WHAT IS BEING ASKED –
Find the line with "mkSegment (trim_end_matches (file_name" in the records below. Copy it and every line after it, up to and including the line with "Definition list_mirror_sync_page (native".

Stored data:
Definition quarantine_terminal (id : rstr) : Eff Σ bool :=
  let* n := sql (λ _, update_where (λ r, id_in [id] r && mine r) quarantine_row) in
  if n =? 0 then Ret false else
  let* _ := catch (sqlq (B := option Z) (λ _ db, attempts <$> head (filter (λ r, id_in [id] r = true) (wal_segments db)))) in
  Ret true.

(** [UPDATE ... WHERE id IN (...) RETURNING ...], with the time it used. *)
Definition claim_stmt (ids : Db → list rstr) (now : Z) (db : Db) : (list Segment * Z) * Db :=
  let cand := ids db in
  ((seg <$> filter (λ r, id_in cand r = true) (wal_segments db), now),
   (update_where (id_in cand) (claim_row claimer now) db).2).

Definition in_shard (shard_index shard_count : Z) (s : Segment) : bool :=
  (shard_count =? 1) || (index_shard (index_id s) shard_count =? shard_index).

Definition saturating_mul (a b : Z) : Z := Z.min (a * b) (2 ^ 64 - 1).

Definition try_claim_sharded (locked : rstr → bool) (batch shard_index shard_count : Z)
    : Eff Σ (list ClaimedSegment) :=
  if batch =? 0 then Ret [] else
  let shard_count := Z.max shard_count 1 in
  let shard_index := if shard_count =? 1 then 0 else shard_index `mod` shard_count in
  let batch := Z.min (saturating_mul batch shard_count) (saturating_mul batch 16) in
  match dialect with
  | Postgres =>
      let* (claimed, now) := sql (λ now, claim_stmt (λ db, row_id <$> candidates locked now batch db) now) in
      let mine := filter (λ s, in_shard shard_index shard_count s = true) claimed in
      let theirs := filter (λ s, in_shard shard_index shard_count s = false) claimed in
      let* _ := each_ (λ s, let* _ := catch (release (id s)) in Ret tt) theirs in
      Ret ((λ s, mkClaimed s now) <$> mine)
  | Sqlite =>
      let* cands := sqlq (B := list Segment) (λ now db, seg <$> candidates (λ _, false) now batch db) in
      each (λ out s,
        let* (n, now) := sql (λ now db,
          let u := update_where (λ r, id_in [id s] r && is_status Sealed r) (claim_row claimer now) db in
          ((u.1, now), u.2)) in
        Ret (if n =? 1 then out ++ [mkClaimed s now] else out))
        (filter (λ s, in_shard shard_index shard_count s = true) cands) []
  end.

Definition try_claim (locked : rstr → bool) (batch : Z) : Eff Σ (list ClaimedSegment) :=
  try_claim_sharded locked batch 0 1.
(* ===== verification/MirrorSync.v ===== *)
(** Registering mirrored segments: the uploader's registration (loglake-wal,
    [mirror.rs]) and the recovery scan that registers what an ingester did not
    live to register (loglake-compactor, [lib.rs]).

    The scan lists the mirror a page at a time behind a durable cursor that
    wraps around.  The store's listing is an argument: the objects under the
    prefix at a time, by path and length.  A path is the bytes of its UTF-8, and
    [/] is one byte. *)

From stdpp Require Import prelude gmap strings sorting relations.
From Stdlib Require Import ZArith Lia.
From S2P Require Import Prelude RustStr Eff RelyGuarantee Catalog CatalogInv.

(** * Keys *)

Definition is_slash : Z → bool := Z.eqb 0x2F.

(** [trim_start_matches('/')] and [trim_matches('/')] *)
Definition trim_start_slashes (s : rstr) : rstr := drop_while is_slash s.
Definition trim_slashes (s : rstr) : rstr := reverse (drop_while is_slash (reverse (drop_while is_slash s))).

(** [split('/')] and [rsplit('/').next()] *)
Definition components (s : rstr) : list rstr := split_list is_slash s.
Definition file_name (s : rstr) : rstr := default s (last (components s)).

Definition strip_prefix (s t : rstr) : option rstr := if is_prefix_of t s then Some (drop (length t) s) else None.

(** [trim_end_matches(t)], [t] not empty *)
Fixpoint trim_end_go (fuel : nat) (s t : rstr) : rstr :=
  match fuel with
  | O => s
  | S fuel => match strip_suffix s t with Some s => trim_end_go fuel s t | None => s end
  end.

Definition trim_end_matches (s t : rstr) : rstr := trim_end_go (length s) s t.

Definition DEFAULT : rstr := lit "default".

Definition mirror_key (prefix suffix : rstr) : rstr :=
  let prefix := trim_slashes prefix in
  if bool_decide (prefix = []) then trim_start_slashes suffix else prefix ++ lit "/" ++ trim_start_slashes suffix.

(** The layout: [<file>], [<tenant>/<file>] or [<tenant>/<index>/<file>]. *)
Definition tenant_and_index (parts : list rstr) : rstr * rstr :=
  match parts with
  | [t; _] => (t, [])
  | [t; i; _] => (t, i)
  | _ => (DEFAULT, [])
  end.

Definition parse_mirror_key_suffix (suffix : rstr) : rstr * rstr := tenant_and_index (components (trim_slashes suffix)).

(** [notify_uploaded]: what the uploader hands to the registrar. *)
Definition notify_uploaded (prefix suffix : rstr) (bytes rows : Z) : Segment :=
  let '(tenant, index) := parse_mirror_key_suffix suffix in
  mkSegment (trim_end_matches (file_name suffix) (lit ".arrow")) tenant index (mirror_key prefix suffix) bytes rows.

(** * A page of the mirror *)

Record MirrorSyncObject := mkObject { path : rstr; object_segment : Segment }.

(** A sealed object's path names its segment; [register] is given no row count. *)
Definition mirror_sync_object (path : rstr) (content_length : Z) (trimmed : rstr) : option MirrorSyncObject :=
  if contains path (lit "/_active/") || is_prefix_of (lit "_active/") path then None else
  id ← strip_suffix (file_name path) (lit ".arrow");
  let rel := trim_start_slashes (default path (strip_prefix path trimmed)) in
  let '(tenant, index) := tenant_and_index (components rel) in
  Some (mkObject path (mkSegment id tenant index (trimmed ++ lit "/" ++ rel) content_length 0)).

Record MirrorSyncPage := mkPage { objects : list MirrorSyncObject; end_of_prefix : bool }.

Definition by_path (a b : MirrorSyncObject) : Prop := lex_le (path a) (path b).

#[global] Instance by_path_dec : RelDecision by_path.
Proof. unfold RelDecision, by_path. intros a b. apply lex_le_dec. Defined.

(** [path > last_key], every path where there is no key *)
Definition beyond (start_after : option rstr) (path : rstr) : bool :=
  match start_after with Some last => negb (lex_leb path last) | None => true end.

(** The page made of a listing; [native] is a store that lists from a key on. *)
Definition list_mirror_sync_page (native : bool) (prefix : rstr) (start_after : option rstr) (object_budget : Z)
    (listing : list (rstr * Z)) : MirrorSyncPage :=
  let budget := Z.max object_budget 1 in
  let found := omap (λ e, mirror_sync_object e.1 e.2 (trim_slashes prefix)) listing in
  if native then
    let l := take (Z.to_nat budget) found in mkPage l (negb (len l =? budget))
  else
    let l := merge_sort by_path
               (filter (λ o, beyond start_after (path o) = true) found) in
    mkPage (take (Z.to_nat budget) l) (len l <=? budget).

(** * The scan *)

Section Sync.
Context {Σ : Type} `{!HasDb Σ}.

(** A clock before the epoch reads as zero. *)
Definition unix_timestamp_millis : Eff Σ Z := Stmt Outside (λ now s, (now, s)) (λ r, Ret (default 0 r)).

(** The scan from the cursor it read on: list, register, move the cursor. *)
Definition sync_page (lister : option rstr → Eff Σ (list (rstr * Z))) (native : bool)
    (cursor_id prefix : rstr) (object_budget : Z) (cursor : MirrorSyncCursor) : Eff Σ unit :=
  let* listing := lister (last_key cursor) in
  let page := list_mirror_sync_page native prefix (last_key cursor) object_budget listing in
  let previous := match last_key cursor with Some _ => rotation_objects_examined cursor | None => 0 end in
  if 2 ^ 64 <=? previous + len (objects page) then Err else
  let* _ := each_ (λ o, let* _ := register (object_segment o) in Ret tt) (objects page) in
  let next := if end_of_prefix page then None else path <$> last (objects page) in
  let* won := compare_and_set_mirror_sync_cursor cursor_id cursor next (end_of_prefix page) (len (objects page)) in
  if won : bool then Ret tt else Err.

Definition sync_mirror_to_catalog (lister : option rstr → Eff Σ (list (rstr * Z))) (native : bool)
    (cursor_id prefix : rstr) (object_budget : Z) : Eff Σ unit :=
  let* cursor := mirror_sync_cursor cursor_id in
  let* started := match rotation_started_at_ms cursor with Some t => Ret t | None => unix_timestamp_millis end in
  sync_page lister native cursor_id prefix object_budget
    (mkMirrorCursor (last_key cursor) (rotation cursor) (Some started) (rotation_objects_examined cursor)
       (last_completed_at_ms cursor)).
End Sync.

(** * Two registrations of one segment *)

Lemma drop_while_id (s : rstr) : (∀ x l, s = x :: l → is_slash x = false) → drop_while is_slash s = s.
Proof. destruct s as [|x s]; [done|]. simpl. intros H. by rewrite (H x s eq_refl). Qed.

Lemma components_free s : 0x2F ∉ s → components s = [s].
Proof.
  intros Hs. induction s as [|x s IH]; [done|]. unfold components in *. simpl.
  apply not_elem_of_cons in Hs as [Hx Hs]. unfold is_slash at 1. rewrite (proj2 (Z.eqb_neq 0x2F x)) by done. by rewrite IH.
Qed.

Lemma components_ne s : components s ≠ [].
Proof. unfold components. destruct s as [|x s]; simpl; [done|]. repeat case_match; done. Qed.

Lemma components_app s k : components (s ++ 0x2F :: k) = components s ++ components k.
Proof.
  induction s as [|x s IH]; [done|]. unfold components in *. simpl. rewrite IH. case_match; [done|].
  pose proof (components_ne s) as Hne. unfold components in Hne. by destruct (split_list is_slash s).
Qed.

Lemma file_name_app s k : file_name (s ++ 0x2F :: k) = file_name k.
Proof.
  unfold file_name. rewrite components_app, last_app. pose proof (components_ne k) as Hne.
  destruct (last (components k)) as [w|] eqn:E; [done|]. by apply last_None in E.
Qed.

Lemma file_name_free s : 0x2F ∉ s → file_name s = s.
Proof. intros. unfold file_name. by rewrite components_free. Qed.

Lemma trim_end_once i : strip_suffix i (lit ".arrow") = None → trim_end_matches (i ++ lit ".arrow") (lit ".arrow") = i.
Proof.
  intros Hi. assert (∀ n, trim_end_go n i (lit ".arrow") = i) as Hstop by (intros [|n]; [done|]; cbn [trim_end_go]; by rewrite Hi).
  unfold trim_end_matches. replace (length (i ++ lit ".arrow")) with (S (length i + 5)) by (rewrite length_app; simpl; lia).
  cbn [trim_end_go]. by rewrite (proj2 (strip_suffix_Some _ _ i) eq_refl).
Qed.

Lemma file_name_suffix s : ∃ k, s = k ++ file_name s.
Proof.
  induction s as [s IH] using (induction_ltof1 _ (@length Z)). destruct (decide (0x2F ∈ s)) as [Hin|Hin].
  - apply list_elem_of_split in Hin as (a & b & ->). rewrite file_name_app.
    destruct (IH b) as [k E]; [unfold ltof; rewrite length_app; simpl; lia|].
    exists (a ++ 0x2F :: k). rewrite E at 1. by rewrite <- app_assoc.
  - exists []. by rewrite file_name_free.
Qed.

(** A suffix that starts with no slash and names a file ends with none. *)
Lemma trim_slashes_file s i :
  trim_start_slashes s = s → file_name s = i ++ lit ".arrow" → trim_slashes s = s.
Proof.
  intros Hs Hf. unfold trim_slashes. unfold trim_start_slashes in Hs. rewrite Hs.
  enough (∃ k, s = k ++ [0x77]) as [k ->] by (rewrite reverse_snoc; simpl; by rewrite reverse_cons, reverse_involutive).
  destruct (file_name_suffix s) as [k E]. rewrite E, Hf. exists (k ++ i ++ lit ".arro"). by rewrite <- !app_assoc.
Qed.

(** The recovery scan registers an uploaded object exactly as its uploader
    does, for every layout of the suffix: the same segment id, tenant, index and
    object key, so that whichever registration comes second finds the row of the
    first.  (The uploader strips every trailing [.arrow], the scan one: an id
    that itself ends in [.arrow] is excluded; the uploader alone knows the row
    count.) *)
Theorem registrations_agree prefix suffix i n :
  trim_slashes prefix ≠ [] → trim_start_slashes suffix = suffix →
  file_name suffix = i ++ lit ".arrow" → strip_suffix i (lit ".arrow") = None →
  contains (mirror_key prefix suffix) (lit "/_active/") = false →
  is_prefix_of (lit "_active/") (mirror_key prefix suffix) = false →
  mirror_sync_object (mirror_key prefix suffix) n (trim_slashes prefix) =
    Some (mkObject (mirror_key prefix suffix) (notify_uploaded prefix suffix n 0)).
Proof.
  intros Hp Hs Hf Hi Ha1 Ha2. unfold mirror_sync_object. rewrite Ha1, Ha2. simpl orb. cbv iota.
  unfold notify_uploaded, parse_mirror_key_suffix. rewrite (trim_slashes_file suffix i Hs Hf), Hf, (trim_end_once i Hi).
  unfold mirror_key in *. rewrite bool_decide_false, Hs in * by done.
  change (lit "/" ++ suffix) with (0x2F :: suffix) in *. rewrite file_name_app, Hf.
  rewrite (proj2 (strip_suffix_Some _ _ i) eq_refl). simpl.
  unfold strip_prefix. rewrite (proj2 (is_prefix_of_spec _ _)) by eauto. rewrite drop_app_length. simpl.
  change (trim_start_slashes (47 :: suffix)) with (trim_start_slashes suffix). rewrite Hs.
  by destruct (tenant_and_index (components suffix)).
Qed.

SOLVED EXERCISE –
  mkSegment (trim_end_matches (file_name suffix) (lit ".arrow")) tenant index (mirror_key prefix suffix) bytes rows.

(** * A page of the mirror *)

Record MirrorSyncObject := mkObject { path : rstr; object_segment : Segment }.

(** A sealed object's path names its segment; [register] is given no row count. *)
Definition mirror_sync_object (path : rstr) (content_length : Z) (trimmed : rstr) : option MirrorSyncObject :=
  if contains path (lit "/_active/") || is_prefix_of (lit "_active/") path then None else
  id ← strip_suffix (file_name path) (lit ".arrow");
  let rel := trim_start_slashes (default path (strip_prefix path trimmed)) in
  let '(tenant, index) := tenant_and_index (components rel) in
  Some (mkObject path (mkSegment id tenant index (trimmed ++ lit "/" ++ rel) content_length 0)).

Record MirrorSyncPage := mkPage { objects : list MirrorSyncObject; end_of_prefix : bool }.

Definition by_path (a b : MirrorSyncObject) : Prop := lex_le (path a) (path b).

#[global] Instance by_path_dec : RelDecision by_path.
Proof. unfold RelDecision, by_path. intros a b. apply lex_le_dec. Defined.

(** [path > last_key], every path where there is no key *)
Definition beyond (start_after : option rstr) (path : rstr) : bool :=
  match start_after with Some last => negb (lex_leb path last) | None => true end.

(** The page made of a listing; [native] is a store that lists from a key on. *)
Definition list_mirror_sync_page (native : bool) (prefix : rstr) (start_after : option rstr) (object_budget : Z)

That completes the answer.